___ Material provided

(* ===== verification/DaemonWitnesses.v ===== *)
(** * A daemon at work

    A small queue, a host with eight cores and one GPU, one scheduler, and
    the daemon's own launcher: the concrete runs at which the theorems about
    the dispatch pass, the launcher and the reaper are applied. *)

From S2P Require Import Prelude Spec Admission DaemonCore Dispatch DaemonLogic DispatchSafety DispatchGuarantees Launch Reap LaunchSafety LaunchGuarantees.

Module Demo.

Definition config : DaemonConfig := MkConfig (Some 2) 8 None None (Some 4) ["0"] false.

Definition hosts : Hosts := [("hpc", MkHost None (Some 2) (5 * TICKS_PER_SECOND))].

Definition requests (name : string) : request :=
  if String.eqb name "a" then MkRequest 4 (Some 1) None None
  else if String.eqb name "b" then MkRequest 6 None None None
  else if String.eqb name "c" then MkRequest 1 None None (Some "hpc")
  else MkRequest 8 None None None.

Definition job (name : string) : JobSpec :=
  let r := requests name in
  {| id := name; command := ["sleep"; "60"]; cwd := "/w"; cpus := r.(rq_cpus); gpus := r.(rq_gpus);
     gpu_devices := None; mem_mb := r.(rq_mem_mb); wall_time_seconds := Some 3600; priority := 0;
     refresh_before := None; build_env := None; job_name := None; retry_max := 2; retry_count := 0;
     not_before := None; depends_on := []; depends_on_any := []; failure_reason := None;
     failure_tail := None; state := PENDING; submitted_at := "2026-01-01T00:00:00+00:00";
     idempotency_key_hash := None; submission_intent_digest := None; submission_owner_hash := None;
     submitter := None; pid := None; pgid := None; pid_start_time := None;
     scheduler_target := r.(rq_target); scheduler_job_id := None; scheduler_state := None;
     scheduler_remote_workspace := None; scheduler_submitted_at := None; scheduler_started_at := None;
     started_at := None; finished_at := None; last_heartbeat_at := None; pause_intent_at := None;
     exit_code := None; workdir := None; program := None; program_runtime_pin := None;
     qvf_artifact_name := None; paused_at := None;
     paused_monotonic_at := None; paused_seconds_total := 0; paused_by := None;
     pause_intent_monotonic_at := None; pause_intent_pgid := None; pause_intent_by := None |}.

Definition queue : queue_dir := {[ "a" := Some (job "a"); "b" := Some (job "b"); "c" := Some (job "c") ]}.

Definition idle : Daemon := MkDaemon ∅ ∅ ∅ ∅ None None ∅ None ∅ false ∅.

Definition world (d : Daemon) : dworld := MkDWorld d queue 0 [] [].

(** The clock moves by a thousand ticks, about a millisecond, per access. *)
Definition clock (n : nat) : Z := 1000 * TICKS_PER_SECOND + 1000 * Z.of_nat n.

Definition alone : QueueEnv := MkQueueEnv (λ _ q, q) (λ _, false).

Definition env (Q : QueueEnv) : DispatchEnv :=
  {| e_queue := Q; e_utcnow := clock; e_monotonic := clock; e_submit_clock := clock;
     e_admin_marker := λ _, None; e_config_unusable := λ _, false; e_drain := λ _, None;
     e_host_pressure := λ _, false; e_hosts := λ _, Some hosts; e_new_jobid := λ _, "build";
     e_workspace := λ _ _, Some "/b"; e_submitted_at := λ _, "2026-01-01T00:00:00+00:00";
     e_executable := "python"; e_build_wall_time := 3600 |}.

Definition launch_env (Q : QueueEnv) : LaunchEnv :=
  {| l_queue := Q; l_utcnow := clock; l_monotonic := clock; l_admin_marker := λ _, None;
     l_resolution := λ _ _, MkResolution None None None None None None;
     l_bundle_failure := λ _ _, None; l_container_requested := λ _, false;
     l_container_prepared := λ _ _, true; l_container_present := λ _ _, false;
     l_container_settled := λ _ _, false; l_setup_fails := λ _, false; l_scope_leaked := λ _ _, false;
     l_workdir := λ s, "/w/" +:+ s; l_spawn := λ _ _, Some 4242; l_getpgid := λ _ p, Some p;
     l_pid_start_time := λ _ _, Some 7; l_dispatcher := λ _ _, true; l_prepare_retry := λ _ _, true;
     l_wall_time_error := λ _ _, None; l_remote_workspace := λ s, "/r/" +:+ s;
     l_submit := λ _ _, Accepted "77" |}.

Definition reap_env (Q : QueueEnv) (rc : option Z) : ReapEnv :=
  {| r_queue := Q; r_utcnow := clock; r_monotonic := clock; r_poll := λ _ _, rc;
     r_pgroup_alive := λ _ _, true; r_own_pgrp := 1; r_container_poll := λ _ _, Some None;
     r_container_result := λ _ _, None; r_claim_repaired := λ _ _, true;
     r_stderr_tail := λ _ _, Some "boom" |}.

#[export] Instance recovery : SubmitRecovery :=
  {| reconcile_unconfirmed := λ _, ret tt; cancel_recovered := λ _ _, ret false |}.
#[export] Instance rerun : Rerun := {| spawn_rerun := λ _, ret tt |}.

Definition launcher : Launcher :=
  vq_launcher config (launch_env alone) (reap_env alone None) recovery rerun (ret tt).

(** ** The assumptions hold *)

Lemma alone_ok K : queue_ok requests K alone.
Proof. split; [done|]. intros n q. reflexivity. Qed.

Lemma recovery_ok K : SubmitRecoveryOk requests K recovery.
Proof. split; intros; by apply (does_ret requests (calm requests K)). Qed.

Lemma rerun_ok K : RerunOk requests K rerun.
Proof. split; intros; by apply (does_ret requests (quiet requests K)). Qed.

Lemma launcher_ok : LauncherOk requests launcher.
Proof.
  apply vq_launcher_ok; [apply alone_ok|apply alone_ok|apply recovery_ok|apply rerun_ok|].
  intros w _. apply wp_ret. reflexivity.
Qed.

Lemma env_is_ok : env_ok config (env alone) requests.
Proof.
  split; try done.
  - intros name. unfold requests. by repeat case_match.
  - intros name. unfold requests. by repeat case_match.
  - simpl. apply NoDup_singleton.
Qed.

Lemma queue_honest : honest requests queue.
Proof.
  intros name s. unfold queue. rewrite !lookup_insert_Some, lookup_singleton_Some.
  intros [[<- [= <-]]|[_ [[<- [= <-]]|[_ [<- [= <-]]]]]]; done.
Qed.
End Demo.

Import Demo.

#[local] Existing Instance launcher.

(** ** The dispatch pass *)

(** One pass over the demo queue: [a] and then [c] are started, [b] does not fit beside [a]. *)
Definition demo_pass : res daemon_error unit * dworld := dispatch_pending config (env alone) (world idle).

Lemma demo_pass_run : dispatch_pending config (env alone) (world idle) = (Ok tt, demo_pass.2).
Proof. vm_compute. reflexivity. Qed.

Lemma idle_ok : tracked_ok config idle.
Proof. split; [by intros ch Hch%not_elem_of_nil|constructor]. Qed.



Lemma scheduler_submissions_paced_witness :
  let A := new_admission hosts [] in
  ∃ es, demo_pass.2.(dw_trace) = es
    ∧ (0 < pool_starts A (canonical A "hpc") es →
       tracked_on A idle (canonical A "hpc") + pool_starts A (canonical A "hpc") es <= 2)
    ∧ pool_starts A (canonical A "hpc") es = 1.
Proof.
  intros A.
  destruct (scheduler_submissions_paced config (env alone) requests env_is_ok (HL := launcher_ok) hosts
    (world idle) (Ok tt) demo_pass.2) as (es & Htr & Hp); [done|exact queue_honest|exact demo_pass_run|].
  exists es. simpl in Htr. split; [exact Htr|]. split; [|subst es; vm_compute; reflexivity].
  destruct (Hp "hpc" (MkHost None (Some 2) (5 * TICKS_PER_SECOND))) as (_ & _ & Hcap);
    [apply list_elem_of_singleton; reflexivity|].
  exact (Hcap 2 eq_refl).
Defined.

Lemma build_runs_alone_witness :
  ∃ es, demo_pass.2.(dw_trace) = es ∧ build_last es ∧ length es = 4%nat.
Proof.
  destruct (build_runs_alone config (env alone) requests env_is_ok (HL := launcher_ok) (world idle) (Ok tt) demo_pass.2)
    as (es & Htr & Hl & _); [exact queue_honest|exact demo_pass_run|].
  exists es. simpl in Htr. split; [exact Htr|]. split; [exact Hl|]. subst es. vm_compute. reflexivity.
Defined.

(** The plan and the loop of the same pass. *)
Definition demo_plan : res daemon_error (option (pass * tally * list JobSpec)) * dworld :=
  plan config (env alone) [] None (world idle).

Lemma dispatch_work_conserving_witness :
  ∃ p t pending t' w',
    demo_plan.1 = Ok (Some (p, t, pending))
    ∧ dispatch_loop config (env alone) p t pending demo_plan.2 = (Ok (t', Next), w')
    ∧ map id pending = ["a"; "b"; "c"]
    ∧ ∃ es, w'.(dw_trace) = demo_plan.2.(dw_trace) ++ es
        ∧ ∀ s gs, s ∈ pending → s.(scheduler_target) = None → admission_gate config p t' s = Admit gs → served es w' s.
Proof.
  assert (∃ p t pending, plan config (env alone) [] None (world idle) = (Ok (Some (p, t, pending)), demo_plan.2)
    ∧ map id pending = ["a"; "b"; "c"]
    ∧ ∃ t' w', dispatch_loop config (env alone) p t pending demo_plan.2 = (Ok (t', Next), w'))
    as (p & t & pending & Hplan & Hids & t' & w' & Hrun).
  { do 3 eexists. split; [vm_compute; reflexivity|]. split; [vm_compute; reflexivity|].
    do 2 eexists. vm_compute. reflexivity. }
  destruct (wp_elim _ _ _ _ _ (plan_spec config (env alone) requests env_is_ok (HL := launcher_ok) [] None (world idle) queue_honest) Hplan)
    as (_ & Hq & Hp).
  exists p, t, pending, t', w'. split; [unfold demo_plan; rewrite Hplan; reflexivity|].
  split; [exact Hrun|]. split; [exact Hids|].
  exact (dispatch_work_conserving config (env alone) requests env_is_ok (HL := launcher_ok) [] None p t pending
    demo_plan.2 t' w' Hq (Hp _ _ _ eq_refl) Hrun).
Defined.

(** ** The launcher *)

(** The operator kills [a] at access [n] of whatever the daemon is doing. *)
Definition killer (at_access : nat) : QueueEnv :=
  MkQueueEnv (λ n q,
    match q !! "a" with
    | Some (Some s) =>
      if bool_decide (n = at_access) && negb (is_terminal s)
      then <["a" := Some (set_finished_at (Some (Aware 9)) (set_state KILLED s))]> q else q
    | _ => q
    end) (λ _, false).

______

◆ Instructions for the task ◆
Each line of the records, from the opening one through the line holding "idempotency_key_hash := None;", should be restated word for word, with nothing else in the answer.

◆ Solved problem ◆
(* ===== verification/DaemonWitnesses.v ===== *)
(** * A daemon at work

    A small queue, a host with eight cores and one GPU, one scheduler, and
    the daemon's own launcher: the concrete runs at which the theorems about
    the dispatch pass, the launcher and the reaper are applied. *)

From S2P Require Import Prelude Spec Admission DaemonCore Dispatch DaemonLogic DispatchSafety DispatchGuarantees Launch Reap LaunchSafety LaunchGuarantees.

Module Demo.

Definition config : DaemonConfig := MkConfig (Some 2) 8 None None (Some 4) ["0"] false.

Definition hosts : Hosts := [("hpc", MkHost None (Some 2) (5 * TICKS_PER_SECOND))].

Definition requests (name : string) : request :=
  if String.eqb name "a" then MkRequest 4 (Some 1) None None
  else if String.eqb name "b" then MkRequest 6 None None None
  else if String.eqb name "c" then MkRequest 1 None None (Some "hpc")
  else MkRequest 8 None None None.

Definition job (name : string) : JobSpec :=
  let r := requests name in
  {| id := name; command := ["sleep"; "60"]; cwd := "/w"; cpus := r.(rq_cpus); gpus := r.(rq_gpus);
     gpu_devices := None; mem_mb := r.(rq_mem_mb); wall_time_seconds := Some 3600; priority := 0;
     refresh_before := None; build_env := None; job_name := None; retry_max := 2; retry_count := 0;
     not_before := None; depends_on := []; depends_on_any := []; failure_reason := None;
     failure_tail := None; state := PENDING; submitted_at := "2026-01-01T00:00:00+00:00";
     idempotency_key_hash := None; submission_intent_digest := None; submission_owner_hash := None;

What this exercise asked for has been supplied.